Ilustrado by Miguel Syjuco

Ilustrado | Courtesy of Farrar, Straus and Giroux (FSG)

The story begins when authorities find the lifeless body of fictional author Crispin Salvador off the Hudson River. Authorities said there was no evidence of foul play, which led them to believe the author committed suicide. At the time, Salvador was working on a manuscript designed to expose powerful and influential people in the Philippines. His student and friend, who shares the name of the book's author, Miguel Syjuco, hopes to decipher the story behind this mystery.

Miguel Syjuco Roman earned him a spot as the grand prize winner of the 2008 Man Asian Literary Prize

Ligo na U, Lapit na Me by Eros Atalia

Roughly translated, the title of the book is "Take A Shower. I'm Almost There." This is a story about two college students named Intoy and Jenny who are in a casual sexual relationship. In short, they are friends with benefits. The book teaches its readers that there are many questions, and whether you know the answer or not, it doesn't guarantee a happy ending. Sometimes the most fascinating questions go unanswered and you just have to accept them. 2011 appeared Ligo na U, Lapit na Me on the big screen.

100 Tula Para Kay Stella by Jason Paul Laxamana

In 100 Tula Para Kay Stella ("100 poems for Stella"), character Fidel Lansangan meets his counterpart Stella Puno. Fidel has a speech impediment that makes him very shy around people, while Stella is a tough rocker girl full of confidence. Fidel loves poetry and is a grade-conscious student, while Stella doesn't really care about her studies - her priority is to get a record deal. Despite their contrasting personalities, the two seem to complement each other and become really good friends. But for Fidel he cannot hide his true feelings forever, and after his hundredth poem he hopes to tell everything. This book also became a hit with readers and made its box office debut this year.

14 by Manix Abrera

14 | Courtesy Visprint, Inc.

When you look at the book cover, you immediately get the impression that this book has a dark, mysterious and sad story. The second wordless graphic novel by Manix Abrera reveals how well the author can convey messages without having to use words. During this novel typical beings in Filipino folklore like one Manananggal ( Creature without its lower half), a white lady and an elf, among other things, do not expect it to be a typical Filipino horror story.

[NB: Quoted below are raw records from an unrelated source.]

(* ===== verification/RaftInv.v ===== *)
(** * RaftInv: the invariant of a Raft node and of its disk

    [raft_wf] is the well-formedness of a node in memory; [disk_ok] relates it
    to what the persister holds when the requests made so far have been
    carried out: the bytes of the raft state ([d]) and of the hard state
    ([h]).  Every handler keeps both, never panics and never moves the term,
    the vote, the commit index or the applied index backwards
    ([exec_preserves]); the conditions on what the environment may send are
    collected in [event_ok]. *)
From stdpp Require Import prelude gmap.
From S2P Require Import Prelude Gob Persister RaftState RaftStateProps Raft RaftLemmas.
From stdpp Require Import options.
Local Open Scope Z_scope.

Section inv.
Context {Cmd : Type} `{GobCommand Cmd}.
Implicit Types rf : Raft Cmd.
Implicit Types e : LogEntry Cmd.

(** ** Terms and votes *)

(** [(t', v')] may follow [(t, v)]: a later term, or the same term with the
    same vote or a first vote. *)
Definition tv_le (a b : Z * Z) : Prop := a.1 < b.1 ∨ a.1 = b.1 ∧ (a.2 = -1 ∨ a.2 = b.2).

#[global] Instance tv_le_preorder : PreOrder tv_le.
Proof. split; [intros []|intros [] [] []]; unfold tv_le; simpl; lia. Qed.

Definition tv rf : Z * Z := (CurrentTerm rf, VotedFor rf).

(** What [readHardState] makes of the header of the raft state and the hard
    state. *)
Definition recover (s h : Z * Z) : Z * Z :=
  if bool_decide (s.1 < h.1) || (bool_decide (h.1 = s.1) && negb (bool_decide (h.2 = -1)))
  then h else s.

Lemma recover_hard s a b : tv_le s a → tv_le a b → recover s b = b.
Proof.
  destruct s, a, b. unfold tv_le, recover. simpl. intros ??.
  repeat case_bool_decide; simpl; try done; f_equal; lia.
Qed.
Lemma recover_state h a : tv_le h a → recover a h = a.
Proof.
  destruct h, a. unfold tv_le, recover. simpl. intros ?.
  repeat case_bool_decide; simpl; try done; f_equal; lia.
Qed.
Lemma year_body_group s g :
  year_body s = Some g ->
  length g = 4%nat /\ forallb is_digit g = true.
Proof.
  unfold year_body.
  destruct s as [|d1 [|d2 [|d3 [|d4 r]]]]; try discriminate.
  destruct (_ && _) eqn:E; [|discriminate]. intros [= <-].
  repeat (apply andb_true_iff in E as [E ?]).
  split; [reflexivity|]. simpl.
  assert (is_digit d1 = true) as ->.
  { unfold is_digit. apply orb_true_iff in E as [E|E];
      apply N.eqb_eq in E; subst; reflexivity. }
  now rewrite H0, H1, H2.
Qed.

Lemma match_year_group b s g len :
  match_year b s = Some (g, len) ->
  length g = 4%nat /\ forallb is_digit g = true.
Proof.
  unfold match_year.
  destruct (if b then year_body s else None) as [g'|] eqn:E.
  - intros [= <- _]. destruct b; [|discriminate].
    now apply year_body_group in E.
  - destruct s as [|c t]; [discriminate|].
    destruct (negb (is_digit c)); [|discriminate].
    destruct (year_body t) as [g'|] eqn:E'; [|discriminate].
    intros [= <- _]. now apply year_body_group in E'.
Qed.

Lemma parse_cutters_eq s :
  _parse_cutters_and_extras s
  = if cutters_convertible s then Some (cutters_found s, year_found s)
    else None.
Proof.
  unfold _parse_cutters_and_extras, cutters_found, year_found,
    cutters_convertible.
  rewrite (collect_cutters_eq _ (finditer_cutters_digits s 0 0))%nat.
  destruct (forallb _ (finditer cutter_matcher 0 0 s)); [|reflexivity].
  simpl. destruct (last (finditer match_year 0 0 s)) as [[sp g]|] eqn:E;
    [|reflexivity].
  apply last_Some_elem_of, list_elem_of_In in E.
  pose proof (finditer_Forall match_year
                (fun g => length g = 4%nat /\ forallb is_digit g = true)
                match_year_group s 0 0)%nat as HF.
  rewrite List.Forall_forall in HF. specialize (HF _ E). simpl in HF.
  destruct HF as [Hl Hd]. rewrite int_of_str_digits; [|intros ->; discriminate|exact Hd].
  unfold within_int_limit. rewrite Hl. reflexivity.
Qed.

(** ** [lc_sort_key] *)

Lemma parse_class_end s letters num idx :
  _parse_class_and_number s = Some (letters, num, idx) -> idx = class_end s.
Proof.
  unfold _parse_class_and_number, class_end.
  destruct (match_class s) as [[[ls [text|]] e]|]; simpl.
  - destruct (float_of_str text); simpl; congruence.
  - congruence.
  - congruence.
Qed.

Lemma parse_class_nil : _parse_class_and_number [] = Some ([], FInf, 0%nat).
Proof. reflexivity. Qed.

Lemma pad_cutters_three (cs : list (pystr * xint)) :
  exists a b c, take 3 (cs ++ replicate 3 missing_cutter) = [a; b; c].
Proof. destruct cs as [|a [|b [|c cs]]]; simpl; eauto. Qed.

Lemma xfloat_eqb_refl x : xfloat_eqb x x = true.
Proof. now apply (st_eq _ _ xfloat_order). Qed.

Section ScriptFacts.
Variable upper_full : N -> pystr.

(** The early return of [lc_sort_key] on the empty string gives what
    the general path would give; so one description covers every
    input.  The key [k] is the one that is returned when every cutter
    group can be converted. *)
Lemma lc_sort_key_eq (raw : pystr) :
  let s := normalize upper_full raw in
  exists letters num k,
    _parse_class_and_number s = Some (letters, num, class_end s)
    /\ lc_sort_key upper_full raw
       = (if sortable upper_full raw then Some k else None)
    /\ class_letters k = (if is_empty letters then py "ZZZ" else letters)
    /\ class_number k = num
    /\ cutter_slots k
       = take 3 (cutters_found (after_class s)
                 ++ replicate 3 missing_cutter)
    /\ year k = year_found (after_class s).
Proof.
  intros s. destruct raw as [|c raw'].
  - exists [], FInf, all_missing. repeat split.
  - destruct (parse_class_total s) as (ls & num & idx & Hp).
    pose proof (parse_class_end _ _ _ _ Hp) as ->.
    unfold lc_sort_key. cbn [is_empty]. fold s.
    rewrite Hp. cbn [mbind option_bind]. fold (after_class s).
    rewrite parse_cutters_eq. unfold sortable. fold s.
    destruct (pad_cutters_three (cutters_found (after_class s)))
      as ([c1l c1n] & [c2l c2n] & [c3l c3n] & Hpad).
    exists ls, num,
      (mkSortKey (if is_empty ls then py "ZZZ" else ls) num
         c1l c1n c2l c2n c3l c3n (year_found (after_class s))).
    split; [reflexivity|]. split; [|repeat split; now rewrite Hpad].
    destruct (cutters_convertible (after_class s)); [|reflexivity].
    cbn [mbind option_bind]. now rewrite Hpad, xfloat_eqb_refl.
Qed.

Lemma lc_sort_key_returned (raw : pystr) (k : SortKey) :
  lc_sort_key upper_full raw = Some k -> sortable upper_full raw = true.
Proof.
  destruct (lc_sort_key_eq raw) as (_ & _ & k' & _ & Hk & _).
  rewrite Hk. now destruct (sortable upper_full raw).
Qed.

Lemma lc_sort_key_raises (raw : pystr) :
  sortable upper_full raw = false -> lc_sort_key upper_full raw = None.
Proof.
  destruct (lc_sort_key_eq raw) as (_ & _ & k' & _ & Hk & _).
  rewrite Hk. now intros ->.
Qed.
End ScriptFacts.

(** ** What the patterns capture *)

Lemma is_digit_range c : is_digit c = true <-> (48 <= c <= 57)%N.
Proof. unfold is_digit. rewrite andb_true_iff, !N.leb_le. tauto. Qed.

Last time I was the mother of Arlene J. Chai

In Arlene J. Chai's novel, the protagonist Caridad discovers that her real mother is not the woman she grew up with. Aside from the story behind Caridad's secret adoption, readers get an in-depth look at how difficult life was during the Japanese invasion through to the Marcos era and People Power Revolution, where fear, envy and hatred reigned among native Filipinos.

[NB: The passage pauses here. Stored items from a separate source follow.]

(** Without new-side fragment only the removed lines are taken. *)
Lemma walk_deleted (lines : list string) :
  forall (f : FileChange) (st : Run),
    whileChangedLines lines (Some f, None, st)
    = (Some (withMore f (contentOf (filter isMinus lines))),
       None,
       logged st (map (fun _ => "Error: toFile is undefined")
                      (filter notMinus lines))).
Proof.
  induction lines as [|line lines IH]; intros f st.
  - simpl. now rewrite withMore_nil, logged_nil.
  - cbn [whileChangedLines filter]. unfold changedLine.
    destruct (line_kind line) as [(Hm & Hp & Hu)|[(Hm & Hp & Hu)|(Hm & Hp & Hu)]];
      unfold notPlus, notMinus, isMinus, isPlus in *; rewrite Hm, ?Hp; cbn [negb map];
      rewrite IH, ?consoleError_logged, ?logged_logged,
        ?contentOf_cons, ?withMore_appendLine, ?Hu; reflexivity.
Qed.

Ltac stepped Hterm :=
  split; [|split; [|split; [|split; [|split]]]];
  [ first [assumption | constructor]
  | first [apply sameFrame_refl | apply appendLine_frame]
  | first [apply sameFrame_refl | apply appendLine_frame]
  | first [intros _; apply Hterm | exact (fun H => H)]
  | first [intros _; apply Hterm | exact (fun H => H)]
  | intro st; rewrite ?logged_nil; reflexivity ].

(** A turn of the walk does the same to the fragments on every state, and
    only adds to the console. *)
Lemma changedLine_logged (line : string) (f t : option FileChange) :
  exists f' t' errs,
    Forall walkMessage errs
    /\ sameFrame f f' /\ sameFrame t t'
    /\ (contentTerminated f -> contentTerminated f')
    /\ (contentTerminated t -> contentTerminated t')
    /\ forall st, changedLine line (f, t, st) = (f', t', logged st errs).
Proof.
  assert (Hterm : forall x text, contentTerminated (Some (appendLine x text))).
  { intros x text. right. exists (content x ++ text)%string. simpl.
    now rewrite append_assoc. }
  assert (H1 : Forall walkMessage ["Error: fromFile is undefined"])
    by (constructor; [now left|constructor]).
  assert (H2 : Forall walkMessage ["Error: toFile is undefined"])
    by (constructor; [now right|constructor]).
  unfold changedLine.
  destruct (startsWith line "-").
  { destruct f as [x|].
    - exists (Some (appendLine x (removeMarker "-" line))), t, [].
      stepped Hterm.
    - exists None, t, ["Error: fromFile is undefined"]. stepped Hterm. }
  destruct (startsWith line "+").
  { destruct t as [y|].
    - exists f, (Some (appendLine y (removeMarker "+" line))), [].
      stepped Hterm.
    - exists f, None, ["Error: toFile is undefined"]. stepped Hterm. }
  destruct f as [x|]; [destruct t as [y|]|].
  - exists (Some (appendLine x (removeSpaces line))),
      (Some (appendLine y (removeSpaces line))), [].
    stepped Hterm.
  - exists (Some x), None, ["Error: toFile is undefined"]. stepped Hterm.
  - exists None, t, ["Error: fromFile is undefined"]. stepped Hterm.
Qed.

Small and small circles of FH Batacan

Smaller and smaller circles | Courtesy of Soho Press

Author F. H. Batacan won the Carlos Palanca Grand Prize 1 for the English novel for his book Smaller and Smaller Circles . This is the first ever Filipino crime detective story in the Philippines. The mystery revolves around two Jesuit priests doing forensic work hoping to uncover the person behind the serial killings in a poor neighborhood in Manila. At the time of writing, this film is showing in select theaters in the Philippines.

Stupid is Forever by Miriam Defensor-Santiago

Stupid is Forever | Courtesy ABS-CBN Publishing, Inc.

The late Senator Miriam Defensor-Santiago may have lost the 2016 presidential election, but she won the hearts of many for her wit and sense of humor. In her book, published in 2014, the "Iron Lady of Asia" proves that only a politician like her can spontaneously make people laugh when she presents her collection of one-liners, pick-up lines and funny jokes in a political setting.